Published Sep 28, 2021
TPT Polymorphism - When a good ERD leaves you with 1:1 relationships in your database

I recently stumbled across this Post on StackOverflow: can you make one to one relationship with a single attribute entity to another entity? and could instantly relate to the author's plight. There are many real world and application scenarios that look simple enough when you reduce them down to a normalised ERD, you feel like you've sucessfully modelled the business domain elements into meaningful relationships and are ready to build a schema from the model. Yet for all that confidence many of us hesitate at the sight of 1:1 relationships and seriously question the existence a 1:1 relationship where a dependant table is optional and has a single PK/FK column and ultimately go back and change the ERD to remove what we interpret as an aberration.

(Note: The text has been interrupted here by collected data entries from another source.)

Lemma grows_snapshot_params path reason :
  grows unrebooted (snapshot_params (W := W * list Event) json_dumps fuel config path reason).
Proof.
  apply grows_except; [|intros; apply grows_ret]. apply grows_bind.
  - apply grows_open_link. unfold fetch_params. apply grows_bind; [by apply grows_send|]. intros _.
    apply grows_bind; [apply grows_time|]. intros rx. apply grows_bind; [|intros; apply grows_lift].
    apply grows_loop. intros [[c ex] lr]. unfold fetch_round.
    apply grows_bind; [apply grows_time|]. intros now. destruct (_ <? _); [|apply grows_ret].
    apply grows_bind; [by apply grows_recv|]. intros [m|].
    + apply grows_bind_lift. intros [[id v] n] _. apply grows_bind; [apply grows_time|]. intros ?.
      cbv zeta. destruct (_ && _); apply grows_ret.
    + destruct c; [apply grows_ret|]. apply grows_bind; [apply grows_time|]. intros ?. destruct (_ <? _); apply grows_ret.
  - intros params. unfold write_snapshot. apply grows_bind; [apply grows_on_world|]. intros now.
    apply grows_bind; [apply grows_on_world|]. intros _. apply grows_on_world.
Qed.

Lemma grows_validate P p : grows P (validate_apj (W := W * list Event) json_loads p).
Proof.
  unfold validate_apj. apply grows_bind; [apply grows_on_world|]. intros [|]; cbn [negb]; [|apply grows_lift].
  apply grows_bind; [|intros; apply grows_lift]. apply grows_except; [|intros; apply grows_lift].
  apply grows_bind; [apply grows_on_world|]. intros. apply grows_lift.
Qed.

Lemma validate_refused p wt u wt' : no_package -> validate_apj (W := W * list Event) json_loads p wt = Some (Ok u, wt') -> False.
Proof.
  intros Hn H. unfold validate_apj in H. apply pbind_ok_inv in H as (b & w1 & _ & H). destruct b; cbn [negb] in H; [|done].
  apply pbind_ok_inv in H as (doc & [w2 t2] & Hl & H). injection H as H <-.
  unfold load_apj, pexcept, pcatch in Hl. destruct w1 as [w1 t1].
  destruct ((text ← f_read p; plift (json_loads text)) (w1, t1)) as [[[d|e] w3]|] eqn:E; [| |done].
  - injection Hl as -> ->. apply pbind_ok_inv in E as (text & [w4 t4] & E & Hj). injection Hj as Hj _ _.
    apply on_world_trace in E as [_ E]. apply (Hn _ _ _ _ _ E Hj). destruct u. by apply validate_doc_iff.
  - destruct (caught_by _ e); done.
Qed.

Lemma armed_refused wt u wt' : armed -> _check_not_armed (W := W * list Event) wt = Some (Ok u, wt') -> False.
Proof.
  intros Ha H. unfold _check_not_armed in H. apply pbind_ok_inv in H as (o & [w1 t1] & H1 & H).
  destruct wt as [w t]. cbn [l_recv traced] in H1. apply pbind_ok_inv in H1 as (o1 & [w2 t2] & H1 & H2).
  apply on_world_trace in H1 as [-> H1]. apply Ha in H1 as (m & v & z & -> & Hv & Hz & Hb).
  apply pbind_ok_inv in H2 as (? & ? & _ & H2). injection H2 as <- _. rewrite Hv in H.
  rewrite (pbind_step _ _ _ _ _ eq_refl), Hz in H. unfold MAV_MODE_FLAG_SAFETY_ARMED in H.
  destruct (Z.eqb_spec (Z.land z 128) 0); done.
Qed.

Lemma grows_check_not_armed P : (forall m, P (Got m)) -> grows P (_check_not_armed (W := W * list Event)).
Proof.
  intros HP. unfold _check_not_armed. apply grows_bind; [by apply grows_recv|]. intros [m|]; [|apply grows_ret].
  apply grows_bind; [apply grows_lift|]. intros v. destruct (as_int v); [|apply grows_lift].
  destruct (negb _); [apply grows_lift|apply grows_ret].
Qed.

Lemma prompt_user_refused m wt wt' : never_agrees -> _prompt_user (W := W * list Event) m wt = Some (Ok true, wt') -> False.
Proof.
  intros Hn. unfold _prompt_user, pexcept, pcatch. destruct wt as [w t].
  destruct ((line ← t_input (m ++ [L " [y/N]: "]);
             mret (bool_decide (S.lower (S.strip line) ∈ ["y"; "yes"]))) (w, t)) as [[[b|e] w1]|] eqn:E; [| |done].
  - intros [= -> _]. apply pbind_ok_inv in E as (line & [w2 t2] & E & Hb). apply on_world_trace in E as [_ E].
    apply Hn in E. injection Hb as Hb _. unfold is_yes in E. congruence.
  - by destruct (caught_by _ e).
Qed.

Lemma grows_prompt_user P m : grows P (_prompt_user (W := W * list Event) m).
Proof.
  apply grows_except; [|intros; apply grows_ret]. apply grows_bind; [apply grows_on_world|]. intros. apply grows_ret.
Qed.

Lemma grows_remote P track : grows P (check_remote_version (W := W * list Event) track).
Proof.
  apply grows_except; [|intros; apply grows_ret]. destruct (negb _); [apply grows_ret|].
  apply grows_bind; [apply grows_on_world|]. intros raw. apply grows_bind; [apply grows_lift|]. intros. apply grows_lift.
Qed.

Lemma grows_download P track v dir : grows P (download_firmware (W := W * list Event) json_loads track v dir).
Proof.
  apply grows_except; [|intros; apply grows_ret]. destruct (negb _); [apply grows_ret|].
  do 5 (apply grows_bind; [apply grows_on_world|]; intros ?).
  apply grows_except; [|intros; apply grows_bind; [apply grows_on_world|intros; apply grows_ret]].
  apply grows_bind; [apply grows_validate|]. intros. apply grows_ret.
Qed.

(** After a validated package, with nothing allowing the flash: no reboot. *)
Lemma grows_confirmed dry yes msg path current :
  dry = true \/ (yes = false /\ never_agrees) \/ armed ->
  grows unrebooted (confirmed (W := W * list Event) json_loads fuel config dry yes msg path current).
Proof.
  intros Hno. unfold confirmed. destruct dry; [apply grows_ret|].
  destruct Hno as [|[[-> Hn]|Ha]]; [done| |].
  - apply grows_bind_ok; [apply grows_prompt_user|]. intros [|] wt wt' H; [|apply grows_ret].
    by apply prompt_user_refused in H.
  - apply grows_bind; [destruct yes; [apply grows_ret|apply grows_prompt_user]|].
    intros [|]; cbn [negb]; [|apply grows_ret]. unfold flash_phase. apply grows_bind_ok.
    + by apply grows_or_exit, grows_open_link, grows_check_not_armed.
    + intros u wt wt' H. exfalso. apply or_exit_ok, open_link_ok in H as (w1 & w2 & H). by eapply armed_refused.
Qed.

Lemma grows_validated {A} p (rest : prog exn (W * list Event) A) dry yes :
  forbidden dry yes -> (dry = true \/ (yes = false /\ never_agrees) \/ armed -> grows unrebooted rest) ->
  grows unrebooted (_ ← or_exit (validate_apj (W := W * list Event) json_loads p); rest).
Proof.
  intros Hf Hr. apply grows_bind_ok; [apply grows_or_exit, grows_validate|].
  intros u wt wt' H. unfold forbidden in Hf. destruct Hf as [?|[?|[?|Hn]]]; [by apply Hr; auto..|].
  exfalso. apply or_exit_ok in H. by eapply validate_refused.
Qed.

(** C15: Neither firmware command reboots the autopilot into its bootloader in a dry run, nor when no prompt is answered with yes and --yes was not given, nor when the vehicle reports itself armed, nor when no file holds a package for this board; whatever else the link, the network and the files do. *)
Theorem reboot_is_guarded track offline force path skip dry yes (Hf : forbidden dry yes) :
  grows unrebooted (firmware_update (W := W * list Event) json_loads json_dumps fuel config track offline force dry yes) /\
  grows unrebooted (firmware_flash (W := W * list Event) json_loads json_dumps fuel config path skip dry yes).
Proof.
  split.
  - unfold firmware_update. apply grows_bind; [by apply grows_or_exit, grows_version|]. intros [running|]; [|apply grows_lift].
    destruct offline; [apply grows_lift|]. apply grows_bind; [apply grows_or_exit|].
    { unfold remote_version. apply grows_bind; [apply grows_remote|]. intros [v|]; [apply grows_ret|apply grows_lift]. }
    intros latest. destruct (_ && _); [apply grows_ret|]. apply grows_bind; [apply grows_or_exit, grows_download|].
    intros [apj|]; [|apply grows_lift]. unfold update_with. eapply grows_validated; [exact Hf|]. intros Hc.
    apply grows_bind; [apply grows_on_world|]. intros now. apply grows_bind; [apply grows_snapshot_params|].
    intros _. by apply grows_confirmed.
  - unfold firmware_flash. apply grows_bind; [apply grows_on_world|]. intros [|]; cbn [negb]; [|apply grows_lift].
    eapply grows_validated; [exact Hf|]. intros Hc.
    apply grows_bind; [apply grows_except; [by apply grows_version|intros; apply grows_ret]|]. intros running.
    apply grows_bind; [|intros _; by apply grows_confirmed]. destruct skip; [apply grows_ret|].
    apply grows_bind; [apply grows_on_world|]. intros now. apply grows_snapshot_params.
Qed.
End reboots.

(** With no heartbeat within five seconds the armed check passes. *)
Lemma silent_vehicle_passes {W} `{!Link W} (w w1 : W) :
  l_recv ["HEARTBEAT"] (Some (sec 5)) w = Some (Ok None, w1) -> _check_not_armed w = Some (Ok tt, w1).
Proof. intros H. unfold _check_not_armed. by rewrite (pbind_step _ _ _ _ _ H). Qed.

(** The refusal of an armed vehicle is raised inside the [with] of [open_link],
    which dials again: the operator is not told that the vehicle is armed. *)
Lemma armed_message_lost {W} `{!Link W} `{!Dialer W} config (w w1 w2 w3 : W) attempt k r :
  calm config ->
  connect config false (Z.to_nat (retry_attempts config)) 1 [L "None"] w = Some (Ok (attempt, k), w1) ->
  _check_not_armed w1 = Some (raise_ BadParameter [L "FC is armed — cannot flash firmware. Disarm first."], w2) ->
  open_link config false _check_not_armed w = Some (r, w3) ->
  exists e, r = Err e /\ (exn_class e = ConnectionError \/ exn_class e = RuntimeError).
Proof. intros Hc Hk Hb H. by eapply (open_link_body_error config false _ w _ _ _ _ _ _ _ Hc Hk Hb). Qed.

(** ** A bench: a vehicle in a given mode, a package on disk, a bootloader *)
Definition bench_msg (mode : Z) (types : list string) : Msg :=
  if bool_decide (types = ["HEARTBEAT"]) then MESSAGE "HEARTBEAT" [("base_mode", VInt mode)]
  else if bool_decide (types = ["AUTOPILOT_VERSION"]) then MESSAGE "AUTOPILOT_VERSION" [("flight_sw_version", VInt 67305985)]
  else PARAM_VALUE "SPEED_MAX" (F.of_Z 2) 1.

Section bench.
Variable mode : Z.
Definition bench_vehicle : Link unit := {|
  l_time w := Some (Ok 0, w); l_sleep _ w := Some (Ok tt, w);
  l_recv ts _ w := Some (Ok (Some (bench_msg mode ts)), w); l_send _ w := Some (Ok tt, w) |}.
Definition bench_files : FileStore unit := {|
  f_get _ _ w := Some (Ok "4.9.9-official", w); f_mkdir _ w := Some (Ok tt, w); f_write _ _ w := Some (Ok tt, w);
  f_exists _ w := Some (Ok true, w); f_read _ w := Some (Ok package_text, w); f_unlink _ w := Some (Ok tt, w) |}.
Definition bench_port : Serial unit := {|
  sp_open _ _ w := Some (Ok tt, w); sp_write _ w := Some (Ok tt, w); sp_flush w := Some (Ok tt, w);
  sp_read _ w := Some (Ok [INSYNC; OK_], w); sp_close w := Some (Ok tt, w) |}.
Definition bench_clock : WallClock unit := {| k_seconds w := Some (Ok 1, w) |}.
#[local] Existing Instances bench_vehicle bench_files bench_port bench_clock quiet_dialer quiet_terminal quiet_calendar.
#[local] Existing Instances traced_dialer traced_terminal traced_calendar traced_clock traced_serial.

Definition bench_flash (yes : bool) : prog exn (unit * list Event) Outcome :=
  firmware_flash (W := unit * list Event) (demo_loads 140) (fun _ => "") 9 (config_of "/dev/pixhawk" 0)
    "rover.apj" false false yes.
Definition bench_update (yes : bool) : prog exn (unit * list Event) Outcome :=
  firmware_update (W := unit * list Event) (demo_loads 140) (fun _ => "") 9 (config_of "/dev/pixhawk" 0)
    "stable" false false false yes.
End bench.

Definition reboots_of (r : option (res exn Outcome * (unit * list Event))) : nat :=
  match r with
  | Some (_, (_, t)) =>
      length (List.filter (fun e => match e with Sent (command_long_send c _ _) => c =? 246 | _ => false end) t)
  | None => 99
  end.

(** Disarmed, with a package and --yes, both commands reboot it once; without
    --yes, with nobody to ask, or armed, never. *)
Example bench_reboots :
  map reboots_of [bench_flash 81 true (tt, []); bench_update 81 true (tt, []); bench_flash 81 false (tt, []);
                  bench_flash 209 true (tt, []); bench_update 209 true (tt, [])] = [1; 1; 0; 0; 0]%nat.
Proof. vm_compute. reflexivity. Qed.

Lemma bench_armed : @armed unit (bench_vehicle 209).
Proof.
  intros w w' o H. injection H as <- <-. exists (bench_msg 209 ["HEARTBEAT"]), (VInt 209), 209. by vm_compute.
Qed.

Lemma reboot_is_guarded_witness :
  @armed unit (bench_vehicle 209) /\
  grows unrebooted (bench_update 209 true) /\ grows unrebooted (bench_flash 209 true).
Proof.
  split; [exact bench_armed|].
  exact (@reboot_is_guarded unit (bench_vehicle 209) quiet_dialer bench_port bench_files quiet_terminal quiet_calendar
           bench_clock (demo_loads 140) (fun _ => "") 9 (config_of "/dev/pixhawk" 0) "stable" false false "rover.apj"
           false false true (or_intror (or_intror (or_introl bench_armed)))).
Defined.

What we often lack in this domain is the language to express our intial understanding of the model when the ERD was designed and some good reference material to justify our assumptions. Just because the model is now expressed in the form of SQL should not invalidate original concepts.

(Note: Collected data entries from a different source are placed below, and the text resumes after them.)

(* ===== verification/LaptopCli.v ===== *)
(** * The laptop's remaining commands (cli/pixhawk_laptop.py, backup.py, vslam_laptop.py)

    Firmware commands forwarded to the rover, the backup of its configuration, and
    the VSLAM health shown from the radio.  What they print is not modelled, their
    exit codes are. *)

From stdpp Require Import base gmap list strings option.
From Stdlib Require Import Ascii ZArith Lia.
From S2P Require Import Prelude Float64 PyVal Safety Link Connection Files Config.
From S2P Require Import Vslam Units ParamsCli Ssh Remote.
From S2P Require Import JetsonFirmware.
Local Open Scope Z_scope.

Module PixhawkLaptop.
(** An option that is forwarded when it is not the default. *)
Definition unless (dflt name v : string) : list string := if bool_decide (v = dflt) then [] else [name; v].
Definition flag (b : bool) (name : string) : list string := if b then [name] else [].

Definition check_argv (track : string) (offline json : bool) (port : string) : list string :=
  ["mower-jetson"; "pixhawk"; "firmware-check"] ++ unless "latest" "--track" track ++ flag offline "--offline" ++
  flag json "--json" ++ unless "/dev/ttyACM0" "--port" port.

Definition update_argv (track : string) (yes force json : bool) (port : string) (dry_run : bool) : list string :=
  ["mower-jetson"; "pixhawk"; "firmware-update"] ++ unless "latest" "--track" track ++ flag yes "--yes" ++
  flag force "--force" ++ flag json "--json" ++ unless "/dev/ttyACM0" "--port" port ++ flag dry_run "--dry-run".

I wanted to post a reply on Stack Overflow, but a question like this is hard to be accepted as "On Topic" for that site, what I really want to do is sit down with the author and guide them through an evaluation of the merits of a database schema that stays true a normalised ERD. By writing this I hope to reach others who have also been in the situation of having to explain what you feel to be a great schema idea but find it hard to sell to the rest of the team when they see some SQL that makes them uncomfortable.

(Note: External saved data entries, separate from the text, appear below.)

Lemma flag_length_disjoint (cflag length : Z) :
  0 <= length < 2 ^ 30 -> Z.land (Z.shiftl cflag 30) length = 0.
Proof.
  intros Hl. apply Z.bits_inj'. intros i Hi.
  rewrite Z.land_spec, Z.bits_0.
  destruct (Z.ltb_spec i 30).
  - rewrite Z.shiftl_spec_low by lia. reflexivity.
  - rewrite (bits_above_30 length i) by lia. apply andb_false_r.
Qed.

Lemma EncodeLRec_sum (cflag length : Z) :
  0 <= cflag < 4 -> 0 <= length < 2 ^ 30 ->
  EncodeLRec cflag length = cflag * 2 ^ 30 + length.
Proof.
  intros Hc Hl. unfold EncodeLRec, u32.
  rewrite Z.shiftl_mul_pow2 by lia.
  rewrite Z.mod_small by lia.
  rewrite <- Z.shiftl_mul_pow2 by lia.
  rewrite <- Z.lxor_lor by (apply flag_length_disjoint; lia).
  rewrite <- Z.add_nocarry_lxor by (apply flag_length_disjoint; lia).
  reflexivity.
Qed.

Lemma DecodeFlag_range (rec : Z) : 0 <= DecodeFlag rec < 4.
Proof. rewrite DecodeFlag_bits. apply Z.mod_pos_bound. lia. Qed.

Lemma DecodeLength_range (rec : Z) : 0 <= DecodeLength rec < 2 ^ 30.
Proof. rewrite DecodeLength_bits. apply Z.mod_pos_bound. lia. Qed.

Lemma EncodeLRec_u32 (cflag length : Z) :
  0 <= cflag < 4 -> 0 <= length < 2 ^ 30 ->
  is_u32 (EncodeLRec cflag length).
Proof.
  intros Hc Hl. rewrite EncodeLRec_sum by assumption.
  unfold is_u32. lia.
Qed.

Lemma DecodeFlag_EncodeLRec (cflag length : Z) :
  0 <= cflag < 4 -> 0 <= length < 2 ^ 30 ->
  DecodeFlag (EncodeLRec cflag length) = cflag.
Proof.
  intros Hc Hl. rewrite DecodeFlag_bits, EncodeLRec_sum by assumption.
  rewrite Z.div_add_l, Z.div_small by lia.
  rewrite Z.add_0_r. apply Z.mod_small. lia.
Qed.

Lemma DecodeLength_EncodeLRec (cflag length : Z) :
  0 <= cflag < 4 -> 0 <= length < 2 ^ 30 ->
  DecodeLength (EncodeLRec cflag length) = length.
Proof.
  intros Hc Hl. rewrite DecodeLength_bits, EncodeLRec_sum by assumption.
  rewrite Z.add_comm, Z.mod_add by lia. apply Z.mod_small. lia.
Qed.

Lemma EncodeLRec_Decode (rec : Z) :
  is_u32 rec -> EncodeLRec (DecodeFlag rec) (DecodeLength rec) = rec.
Proof.
  unfold is_u32. intros Hr.
  rewrite EncodeLRec_sum
    by (apply DecodeFlag_range || apply DecodeLength_range).
  rewrite DecodeFlag_bits, DecodeLength_bits.
  rewrite Z.mod_small.
  - rewrite Z.mul_comm. symmetry. apply Z.div_mod. lia.
  - split; [apply Z.div_pos; lia|].
    apply Z.div_lt_upper_bound; lia.
Qed.

(** [EncodeLRec] has no guard of its own: a length of 2^30 lands in the
    flag bits. *)
Lemma EncodeLRec_unguarded :
  EncodeLRec (cflag_code COMPLETE) (2 ^ 30)
  = EncodeLRec (cflag_code START) 0
  /\ DecodeFlag (EncodeLRec (cflag_code COMPLETE) (2 ^ 30))
     = cflag_code START
  /\ DecodeLength (EncodeLRec (cflag_code COMPLETE) (2 ^ 30)) = 0.
Proof. repeat split. Qed.

End HeaderPacking.

(** C2. Header-packing round trip: for a flag in {0,1,2,3} and a length
    below 2^30, [EncodeLRec] yields a 32-bit word holding the flag in its
    top 2 bits and the length in its bottom 30 bits, from which
    [DecodeFlag] and [DecodeLength] give back the flag and the length. *)
Theorem EncodeLRec_decode (cflag length : Z) :
  0 <= cflag < 4 -> 0 <= length < 2 ^ 30 ->
  is_u32 (RecordIOWriter.EncodeLRec cflag length)
  /\ RecordIOWriter.EncodeLRec cflag length = cflag * 2 ^ 30 + length
  /\ RecordIOWriter.DecodeFlag (RecordIOWriter.EncodeLRec cflag length)
     = cflag
  /\ RecordIOWriter.DecodeLength (RecordIOWriter.EncodeLRec cflag length)
     = length.
Proof.
  intros Hc Hl.
  split; [apply EncodeLRec_u32; assumption|].
  split; [apply EncodeLRec_sum; assumption|].
  split; [apply DecodeFlag_EncodeLRec | apply DecodeLength_EncodeLRec];
    assumption.
Qed.

Lemma EncodeLRec_decode_witness :
  RecordIOWriter.DecodeFlag (RecordIOWriter.EncodeLRec 3 1073741823) = 3
  /\ RecordIOWriter.DecodeLength (RecordIOWriter.EncodeLRec 3 1073741823)
     = 1073741823.
Proof.
  pose proof (EncodeLRec_decode 3 1073741823 ltac:(lia) ltac:(lia))
    as (_ & _ & Hf & Hl).
  split; [exact Hf | exact Hl].
Defined.

(** C8. Reverse round trip: every 32-bit word is the packing of its own
    flag and length, so two header words with the same flag and the same
    length are the same word. *)
Theorem decode_EncodeLRec (rec : Z) :
  is_u32 rec ->
  RecordIOWriter.EncodeLRec (RecordIOWriter.DecodeFlag rec)
                            (RecordIOWriter.DecodeLength rec) = rec
  /\ (forall rec' : Z,
         is_u32 rec' ->
         RecordIOWriter.DecodeFlag rec' = RecordIOWriter.DecodeFlag rec ->
         RecordIOWriter.DecodeLength rec' = RecordIOWriter.DecodeLength rec ->
         rec' = rec).
Proof.
  intros Hrec.
  split; [apply EncodeLRec_Decode; exact Hrec|].
  intros rec' Hrec' Hf Hl.
  rewrite <- (EncodeLRec_Decode rec Hrec), <- (EncodeLRec_Decode rec' Hrec').
  rewrite Hf, Hl. reflexivity.
Qed.

Lemma decode_EncodeLRec_witness :
  RecordIOWriter.EncodeLRec (RecordIOWriter.DecodeFlag 0xdeadbeef)
                            (RecordIOWriter.DecodeLength 0xdeadbeef)
  = 0xdeadbeef.
Proof.
  assert (H : is_u32 0xdeadbeef) by (unfold is_u32; lia).
  exact (proj1 (decode_EncodeLRec 0xdeadbeef H)).
Defined.

(** C9. The decoders are total functions whose results are in range on
    every word, packed by [EncodeLRec] or not: the flag is below 4 and
    the length below 2^30. *)
Theorem Decode_range (rec : Z) :
  0 <= RecordIOWriter.DecodeFlag rec < 4
  /\ 0 <= RecordIOWriter.DecodeLength rec < 2 ^ 30.
Proof.
  split; [apply DecodeFlag_range | apply DecodeLength_range].
Qed.

(** * Constructors and the exception counter *)

Lemma Writer_new_4 (stream : Stream) :
  RecordIOWriter.new 4 stream = Ok (RecordIOWriter.init stream).
Proof. reflexivity. Qed.

Lemma Reader_new_4 (stream : Stream) :
  RecordIOReader.new 4 stream = Ok (RecordIOReader.init stream).
Proof. reflexivity. Qed.



(** C10. A writer that has just been constructed reports an exception
    counter of 0, and reading the counter leaves any writer as it is. *)
Theorem except_counter_fresh
        (sizeof_unsigned : Z) (stream : Stream) (w : RecordIOWriter.t) :
  RecordIOWriter.new sizeof_unsigned stream = Ok w ->
  fst (RecordIOWriter.except_counter w) = 0
  /\ (forall w' : RecordIOWriter.t,
         snd (RecordIOWriter.except_counter w') = w').
Proof.
  unfold RecordIOWriter.new, CHECK.
  destruct (sizeof_unsigned =? 4); intros Hnew; [|discriminate].
  injection Hnew as <-.
  split; [reflexivity|]. intros w'. reflexivity.
Qed.

Lemma except_counter_fresh_witness :
  fst (RecordIOWriter.except_counter (RecordIOWriter.init [Byte.x2a])) = 0.
Proof.
  apply (except_counter_fresh 4 [Byte.x2a] (RecordIOWriter.init [Byte.x2a])).
  reflexivity.
Defined.

(** * The byte stream *)

Section Wire.

Import RecordIOWriter RecordIOReader.

Lemma Read_app (n : nat) (a : list byte) (s : Stream) :
  length a = n -> Read n (a ++ s) = (a, s).
Proof.
  intros <-. unfold Read.
  rewrite firstn_app, Nat.sub_diag, firstn_all, firstn_O, app_nil_r.
  rewrite skipn_app, Nat.sub_diag, skipn_all, skipn_O.
  reflexivity.
Qed.

Lemma Read_short (n : nat) (s : Stream) :
  (length s < n)%nat -> Read n s = (s, []).
Proof.
  intros Hlt. unfold Read.
  rewrite firstn_all2, skipn_all2 by lia. reflexivity.
Qed.

Lemma length_word_bytes (w : Z) : length (word_bytes w) = 4%nat.
Proof. apply length_le_split. Qed.

Lemma length_magic : length magic = 4%nat.
Proof. apply length_word_bytes. Qed.

Lemma bytes_word_bytes (w : Z) :
  is_u32 w -> bytes_word (word_bytes w) = w.
Proof.
  intros Hw. unfold bytes_word, word_bytes.
  rewrite le_combine_split. apply Z.mod_small. exact Hw.
Qed.

Lemma word_bytes_word (bs : list byte) :
  length bs = 4%nat -> word_bytes (bytes_word bs) = bs.
Proof.
  intros Hlen. unfold bytes_word, word_bytes.
  rewrite <- Hlen. apply split_le_combine.
Qed.

Lemma bytes_word_u32 (bs : list byte) :
  length bs = 4%nat -> is_u32 (bytes_word bs).
Proof.
  intros Hlen. unfold is_u32, bytes_word.
  pose proof (le_combine_bound bs) as Hb.
  rewrite Hlen in Hb. exact Hb.
Qed.

Lemma pad_len_range (n : Z) : 0 <= pad_len n < 4.
Proof. unfold pad_len. apply Z.mod_pos_bound. lia. Qed.

Lemma pad_len_aligns (n : Z) : (n + pad_len n) mod 4 = 0.
Proof.
  unfold pad_len.
  rewrite Zplus_mod_idemp_r.
  replace (n + (4 - n mod 4)) with (n - n mod 4 + 1 * 4) by lia.
  rewrite Z.mod_add by lia.
  rewrite Zminus_mod_idemp_r, Z.sub_diag. reflexivity.
Qed.

End Wire.

(** * The reader's loop *)

Section ReaderLoop.

Import RecordIOWriter RecordIOReader.

Lemma magic_bytes : magic = [Byte.x0a; Byte.x23; Byte.xd7; Byte.x3e].
Proof. reflexivity. Qed.

(** One turn of the loop over a whole chunk at the front of the
    stream. *)
Lemma ReadLoop_chunk (fuel : nat) (rec : Z) (payload pad : list byte)
      (rest : Stream) (acc : list byte) :
  well_sized rec payload pad ->
  ReadLoop (S fuel) (wire_chunk rec payload pad ++ rest) acc
  = if (DecodeFlag rec =? cflag_code COMPLETE)
       || (DecodeFlag rec =? cflag_code END)
    then Some (Found (acc ++ payload), rest)
    else ReadLoop fuel rest (acc ++ payload).
Proof.
  intros (Hu & Hp & Hd).
  unfold wire_chunk. rewrite <- !app_assoc.
  cbn [ReadLoop].
  rewrite (Read_app 4 magic) by apply length_magic.
  cbv beta iota zeta.
  destruct magic as [|m0 ms] eqn:Hm;
    [rewrite magic_bytes in Hm; discriminate|].
  destruct (list_eq_dec Byte.byte_eq_dec _ _) as [_|Hne];
    [|exfalso; apply Hne; reflexivity].
  rewrite (Read_app 4 (word_bytes rec)) by apply length_word_bytes.
  rewrite length_word_bytes, Nat.eqb_refl.
  rewrite bytes_word_bytes by assumption.
  replace (Z.to_nat (DecodeLength rec)) with (length payload) by lia.
  rewrite (Read_app (length payload) payload) by reflexivity.
  rewrite Nat.eqb_refl.
  replace (Z.to_nat (pad_len (DecodeLength rec))) with (length pad) by lia.
  rewrite (Read_app (length pad) pad) by reflexivity.
  rewrite Nat.eqb_refl.
  reflexivity.
Qed.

This article therfore serves as a rebuttle to all the published material out there that

The Problem

So for my database project, I designed a meat supply chain optimization project for a large organization, for example such as walmart, where every part of the chain is owned by the organization, (transport, farm, retail store etc). I created an entity called Workplace with primary attribute Workplace_ID, and other attributes Type (farm, retail store, transport etc) and location. Workplace_ID is also the primary key for the other workplaces such as Slaugherhouse, Farm, Transport etc. What I intended was to do was for the other entities' primary key to be foreign key Workplace_ID, where I could easily create new tables specifying type and workplace_ID, relating Workplace entity to for example Farm entity. I have linked the ERD diagram here so that you can see how it was designed.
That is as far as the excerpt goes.